(Dataset entries)
(* ===== verification/Repo.v ===== *)
(** * The repository ([internal/db/repository.go])

    The methods behind the [Repository] interface of the services
    ([internal/service/repository.go]): each is one statement on the pool or
    one transaction.  The stage methods are in [Ledger]. *)

From S2P Require Import Prelude GoBase Domain Codes Store Queries Reads Paging Ledger.
From stdpp Require Import base gmap list strings.
From Stdlib Require Import ZArith Lia.

Local Open Scope string_scope.
Local Open Scope Z_scope.

(** ** Structs of the service package *)

Record WebhookConfig : Type := mkWebhookConfig { URL : string; Enabled : bool }.

Record MerchantFeatureConfig : Type := mkMerchantFeatureConfig {
  AutoCreateAccountOnCustomerCreate : bool; AutoCreateCustomerOnCredit : bool
}.

Record OutboxEventDelivery : Type := mkOutboxEventDelivery {
  EventID : string; ETxnNo : string; EMerchantNo : string; EOutTradeNo : string; EBizType : string;
  ETransferScene : string; EAmount : Z; EStatus : string; RetryCount : Z
}.

Record TxnListFilter : Type := mkTxnListFilter {
  FMerchantNo : string; FOutUserID : string; FScene : string; FStatus : string;
  FStartTime : option Time; FEndTime : option Time; FPageSize : Z; FPageToken : string
}.

Record AccountChangeLog : Type := mkAccountChangeLog {
  ChangeID : Z; LTxnNo : string; LAccountNo : string; Delta : Z;
  BalanceBefore : Z; BalanceAfter : Z; LTitle : string; LRemark : string; LCreatedAt : Time
}.

Record AccountChangeLogListFilter : Type := mkAccountChangeLogListFilter {
  LFMerchantNo : string; LFAccountNo : string; LFPageSize : Z; LFPageToken : string
}.

Record AccountBook : Type := mkAccountBook {
  BookNo : string; BAccountNo : string; BExpireAt : Time; BBalance : Z
}.

Record BookCreditChangeLog : Type := mkBookCreditChangeLog {
  BCChangeID : Z; BCTxnNo : string; BCDelta : Z; BCCreatedAt : Time; BCTitle : string
}.

Module Repository.

(** A method that returns [(X, bool)]: any error reads as [false]. *)
Definition found {A} (m : M A) : M (option A) :=
  let! r := attempt m in ret (match r with Ok a => Some a | Err _ => None end).

(** [if errors.Is(err, pgx.ErrNoRows) { return X{}, false, nil }; if err != nil { return X{}, false, err }]. *)
Definition found_err {A} (m : M A) : M (option A) :=
  let! r := attempt m in
  match r with
  | Ok a => ret (Some a)
  | Err e => if errors_is e ErrNoRows then ret None else throw e
  end.

(** [if isUniqueViolation(err) { return e }; return err]. *)
Definition unique_as {A} (e : error) (m : M A) : M A :=
  fun w => match m w with
           | (w1, Err e0) => (w1, Err (if isUniqueViolation e0 then e else e0))
           | ok => ok
           end.

Definition nullableDate (t : Time) (valid : bool) : option Date := if valid then Some (toPGDate t) else None.

Definition clampPage (n : Z) : Z := if n <=? 0 then 20 else if 200 <? n then 200 else n.
Definition clampBatch (n : Z) : Z := if n <=? 0 then 100 else if 1000 <? n then 1000 else n.

Definition optText (s : string) : option string := if String.eqb s "" then None else Some s.

Section Methods.
Context `{Platform} `{CodeProvider}.

(** ** Rows to structs *)

Definition merchantFromRow (r : MerchantRow) : Merchant :=
  mkMerchant (uuid_text (mr_id r)) (mr_no r) (mr_name r) (mr_budget r) (mr_receivable r) (coalesce (mr_writeoff r)).

Definition customerFromRow (r : CustomerRow) : Customer :=
  mkCustomer (uuid_text (cr_id r)) (cr_no r) (cr_merchant r) (cr_out_user r) (TrimSpace (coalesce (cr_default r))).

Definition refundText (o : option UUID) : string := match o with Some u => uuid_text u | None => "" end.

Definition transferTxnFromByNoRow (r : TxnRow) : TransferTxn :=
  mkTransferTxn (uuid_text (tr_no r)) (tr_merchant r) (tr_out_trade r) (coalesce (tr_title r))
    (coalesce (tr_remark r)) (tr_biz r) (coalesce (tr_scene r)) (coalesce (tr_debit r)) (coalesce (tr_credit r))
    (pgDateToTime (tr_expire r)) (tr_amount r) (refundText (tr_refund_of r)) (tr_refundable r) (tr_status r)
    (coalesce (tr_error_code r)) (coalesce (tr_error_msg r)) (tr_created r).
Definition transferTxnFromByOutTradeRow : TxnRow -> TransferTxn := transferTxnFromByNoRow.
Definition transferTxnFromListRow : TxnRow -> TransferTxn := transferTxnFromByNoRow.
Definition transferTxnFromListByStatusRow : TxnRow -> TransferTxn := transferTxnFromByNoRow.

(** ** Merchants *)

Definition createMerchant (m : Merchant) : M unit :=
  match parseUUID (MerchantID m) with
  | Err e => throw e
  | Ok id =>
      unique_as ErrMerchantNoExists
        (run (Queries.CreateMerchant id (MerchantNo m) (MName m) (BudgetAccountNo m) (ReceivableAccountNo m)
                (nullableText (TrimSpace (WriteoffAccountNo m)))))
  end.

Definition CreateMerchant (m : Merchant) : M unit := do! startNow in createMerchant m.

Definition CreateMerchantWithAccounts (m : Merchant) (accts : list Account) : M unit :=
  withTx tt (do! createMerchant m in forM accts createAccount).

Definition GetMerchantByNo (merchantNo : string) : M (option Merchant) :=
  let! r := found (auto (Queries.GetMerchantByNo merchantNo)) in ret (option_map merchantFromRow r).

Definition updateFeatures (merchantNo : string) (a c : bool) : Q Z := fun _ d =>
  match merchants d !! merchantNo with
  | Some r => Ok (set_merchants (<[merchantNo := mr_set_features a c r]> (merchants d)) d, 1)
  | None => Ok (d, 0)
  end.

Definition UpsertMerchantFeatureConfig (merchantNo : string) (autoAccount autoCustomer : bool) : M unit :=
  let! affected := auto (updateFeatures merchantNo autoAccount autoCustomer) in
  if affected =? 0 then throw ErrInvalidMerchantNo else ret tt.

Definition GetMerchantFeatureConfig (merchantNo : string) : M (option MerchantFeatureConfig) :=
  let! r := found_err (auto (Queries.GetMerchantByNo merchantNo)) in
  ret (option_map (fun m => mkMerchantFeatureConfig (mr_auto_account m) (mr_auto_customer m)) r).

(** ** Accounts *)

Definition CreateAccount (a : Account) : M unit := withTx tt (createAccount a).

Definition GetAccount (accountNo : string) : M (option Account) :=
  let! r := found (auto (GetAccountByNo accountNo)) in ret (option_map accountFromGetAccountRow r).

Definition GetAvailableBalance (accountNo : string) : M (option Z) :=
  let! r := found_err (auto (GetAccountByNo accountNo)) in
  match r with
  | None => ret None
  | Some row =>
      if negb (ar_book row) then ret (Some (ar_balance row)) else
      let! now := timeNow in
      let! sum := auto (GetAvailableAccountBookBalanceSum (ar_no row) (toPGDate now) (toPGDate noExpireBookDate)) in
      ret (Some sum)
  end.

Definition UpdateAccountCapabilities (accountNo : string) (debitOut creditIn transfer : bool) : M unit :=
  do! attempt (auto (Queries.UpdateAccountCapabilities debitOut creditIn transfer accountNo)) in ret tt.

(** ** Customers *)

Definition CreateCustomer (c : Customer) : M unit :=
  match parseUUID (CustomerID c) with
  | Err e => throw e
  | Ok id =>
      unique_as ErrCustomerExists
        (auto (Queries.CreateCustomer id (CustomerNo c) (CMerchantNo c) (OutUserID c)
                 (nullableText (TrimSpace (DefaultAccountNo c)))))
  end.

Definition GetCustomerByOutUserID (merchantNo outUserID : string) : M (option Customer) :=
  let! r := found (auto (Queries.GetCustomerByOutUserID merchantNo outUserID)) in
  ret (option_map customerFromRow r).

Definition GetAccountByCustomerNo (merchantNo customerNo : string) : M (option Account) :=
  let! no := found (auto (GetAccountNoByCustomerNo merchantNo customerNo)) in
  match no with
  | Some (Some accountNo) =>
      if String.eqb (TrimSpace accountNo) "" then ret None else
      let! r := found (auto (GetAccountByNo (TrimSpace accountNo))) in
      ret (option_map accountFromGetAccountRow r)
  | _ => ret None
  end.

Definition GetAccountByOutUserID (merchantNo outUserID : string) : M (option Account) :=
  let! r := found (auto (GetAccountByMerchantOutUserID merchantNo outUserID)) in
  ret (option_map accountFromGetAccountRow r).

(** ** Transactions *)

Definition txnParams (txn : TransferTxn) : CreateTransferTxnParams :=
  mkCreateTransferTxnParams (TxnNo txn) (TMerchantNo txn) (OutTradeNo txn) (BizType txn)
    (nullIfEmpty (TransferScene txn)) (nullIfEmpty (Title txn)) (nullIfEmpty (Remark txn))
    (nullIfEmpty (DebitAccountNo txn)) (nullIfEmpty (CreditAccountNo txn))
    (nullableDate (CreditExpireAt txn) (negb (IsZero (CreditExpireAt txn)))) (Amount txn) (Status txn)
    (nullIfEmpty (RefundOfTxnNo txn)) (RefundableAmount txn) (nullIfEmpty (ErrorCode txn)) (nullIfEmpty (ErrorMsg txn)).

Definition CreateTransferTxn (txn : TransferTxn) : M unit :=
  unique_as ErrDuplicateOutTradeNo (auto (Queries.CreateTransferTxn (txnParams txn))).

Definition GetTransferTxn (txnNo : string) : M (option TransferTxn) :=
  let! r := found (auto (GetTransferTxnByNo txnNo)) in ret (option_map transferTxnFromByNoRow r).

Definition GetTransferTxnByOutTradeNo (merchantNo outTradeNo : string) : M (option TransferTxn) :=
  let! r := found (auto (Queries.GetTransferTxnByOutTradeNo merchantNo outTradeNo)) in
  ret (option_map transferTxnFromByOutTradeRow r).

(** [if len(items) <= pageSize { return items, "" }; page := items[:pageSize] ...]. *)
Definition cutPage {A} (pageSize : Z) (token : A -> string) (items : list A) : list A * string :=
  if Z.of_nat (length items) <=? pageSize then (items, "")
  else let pg := firstn (Z.to_nat pageSize) items in
       (pg, match last pg with Some x => token x | None => "" end).

Definition ListTransferTxns (f : TxnListFilter) : M (list TransferTxn * string) :=
  let pageSize := clampPage (FPageSize f) in
  let cursor := DecodePageToken (FPageToken f) in
  match (match cursor with
         | None => Ok None
         | Some (at_, no) => match parseUUID no with Ok u => Ok (Some (at_, u)) | Err e => Err e end
         end) with
  | Err _ => ret ([], "")
  | Ok c =>
      let! r := attempt (auto (Reads.ListTransferTxns
                  (mkListTransferTxnsParams (FMerchantNo f) (optText (FOutUserID f)) (optText (FScene f))
                     (optText (FStatus f)) (FStartTime f) (FEndTime f) c (pageSize + 1)))) in
      match r with
      | Err _ => ret ([], "")
      | Ok rows => ret (cutPage pageSize (fun t => EncodePageToken (CreatedAt t) (TxnNo t))
                          (map transferTxnFromListRow rows))
      end
  end.

Definition changeLogOf (x : AccountChangeRow * option TxnRow) : AccountChangeLog :=
  let '(r, t) := x in
  mkAccountChangeLog (ac_id r) (uuid_text (ac_txn r)) (ac_account r) (ac_delta r) (ac_before r) (ac_after r)
    (coalesce (t ← t; tr_title t)) (coalesce (t ← t; tr_remark t)) (ac_created r).

Definition ListAccountChangeLogs (f : AccountChangeLogListFilter) : M (list AccountChangeLog * string) :=
  let pageSize := clampPage (LFPageSize f) in
  let! r := attempt (auto (Reads.ListAccountChangeLogs (LFMerchantNo f) (LFAccountNo f)
                             (DecodeChangeLogPageToken (LFPageToken f)) (pageSize + 1))) in
  match r with
  | Err _ => ret ([], "")
  | Ok rows => ret (cutPage pageSize (fun l => EncodeChangeLogPageToken (LCreatedAt l) (ChangeID l))
                      (map changeLogOf rows))
  end.

Definition ListActiveAccountBooks (accountNo : string) (now : Time) : M (list AccountBook) :=
  let! rows := auto (Reads.ListActiveAccountBooks accountNo (toPGDate now)) in
  ret (map (fun b => mkAccountBook (uuid_text (br_no b)) (br_account b)
                       (normalizeUTCDate (timeOfDate (br_expire b))) (br_balance b)) rows).

Definition ListBookCreditChangeLogs (bookNo : string) : M (list BookCreditChangeLog) :=
  let! rows := auto (Reads.ListBookCreditChangeLogs bookNo) in
  ret (map (fun x => mkBookCreditChangeLog (bc_id x.1) (uuid_text (bc_txn x.1)) (bc_delta x.1) (bc_created x.1)
                       (coalesce (t ← x.2; tr_title t))) rows).

Definition ListTransferTxnsByStatus (status : string) (limit : Z) : M (list TransferTxn) :=
  let! rows := auto (Reads.ListTransferTxnsByStatus status (clampBatch limit)) in
  ret (map transferTxnFromListByStatusRow rows).

Definition ListStaleTransferTxnNosByStatus (status : string) (staleBefore : Time) (limit : Z) : M (list string) :=
  let! rows := auto (staleTxns status staleBefore (clampBatch limit)) in
  ret (map (fun r => uuid_text (tr_no r)) rows).

Definition UpdateTransferTxnStatus (txnNo status errorCode errorMsg : string) : M unit :=
  auto (Queries.UpdateTransferTxnStatus status (nullIfEmpty errorCode) (nullIfEmpty errorMsg) txnNo).

Definition TransitionTransferTxnStatus (txnNo fromStatus toStatus errorCode errorMsg : string) : M bool :=
  let! affected := auto (UpdateTransferTxnStatusFrom toStatus (nullIfEmpty errorCode) (nullIfEmpty errorMsg)
                           txnNo fromStatus) in
  ret (0 <? affected).

Definition UpdateTransferTxnParties (txnNo debitAccountNo creditAccountNo : string) : M unit :=
  auto (Queries.UpdateTransferTxnParties (Some debitAccountNo) (Some creditAccountNo) txnNo).

Definition TryDecreaseTxnRefundable (txnNo : string) (amount : Z) : M (option Z) :=
  found_err (auto (Queries.TryDecreaseTxnRefundable amount txnNo)).

Definition TxnCount : M Z :=
  let! r := attempt (auto Queries.TxnCount) in ret (match r with Ok n => n | Err _ => 0 end).

(** ** Webhooks and the outbox *)

Definition UpsertWebhookConfig (merchantNo url : string) (enabled : bool) : M unit :=
  auto (Queries.UpsertWebhookConfig merchantNo url enabled).

Definition GetWebhookConfig (merchantNo : string) : M (option WebhookConfig) :=
  let! r := found_err (auto (Queries.GetWebhookConfig merchantNo)) in
  ret (option_map (fun c => mkWebhookConfig (wr_url c) (wr_enabled c)) r).

Definition deliveryOf (x : OutboxRow * TxnRow) : OutboxEventDelivery :=
  let '(e, t) := x in
  mkOutboxEventDelivery (uuid_text (ob_event e)) (uuid_text (ob_txn e)) (ob_merchant e) (coalesce (ob_out_trade e))
    (tr_biz t) (coalesce (tr_scene t)) (tr_amount t) (tr_status t) (ob_retry e).

Definition ClaimDueOutboxEvents (limit : Z) (now : Time) : M (list OutboxEventDelivery) :=
  let! rows := auto (Reads.ClaimDueOutboxEvents now (clampBatch limit)) in ret (map deliveryOf rows).

Definition ClaimDueOutboxEventsByTxnNo (txnNo : string) (limit : Z) (now : Time) : M (list OutboxEventDelivery) :=
  let! rows := auto (Reads.ClaimDueOutboxEventsByTxnNo txnNo now (clampBatch limit)) in ret (map deliveryOf rows).

Definition MarkOutboxEventSuccess (eventID : string) : M unit := auto (Reads.MarkOutboxEventSuccess eventID).

(** [int32(retryCount)]: the worker keeps the count far below 2^31. *)
Definition MarkOutboxEventRetry (eventID : string) (retryCount : Z) (nextRetryAt : Time) (dead : bool) : M unit :=
  auto (Reads.MarkOutboxEventRetry retryCount nextRetryAt dead eventID).

End Methods.
End Repository.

◆ **WHAT THE TASK ASKS**:
Among the records above, extract exactly the lines from the line with "Some row =>" to the line with "Definition UpdateAccountCapabilities (accountNo", both lines included, and leave out the rest.

◆ **YOUR SOLUTION**:
  | Some row =>
      if negb (ar_book row) then ret (Some (ar_balance row)) else
      let! now := timeNow in
      let! sum := auto (GetAvailableAccountBookBalanceSum (ar_no row) (toPGDate now) (toPGDate noExpireBookDate)) in
      ret (Some sum)
  end.

Definition UpdateAccountCapabilities (accountNo : string) (debitOut creditIn transfer : bool) : M unit :=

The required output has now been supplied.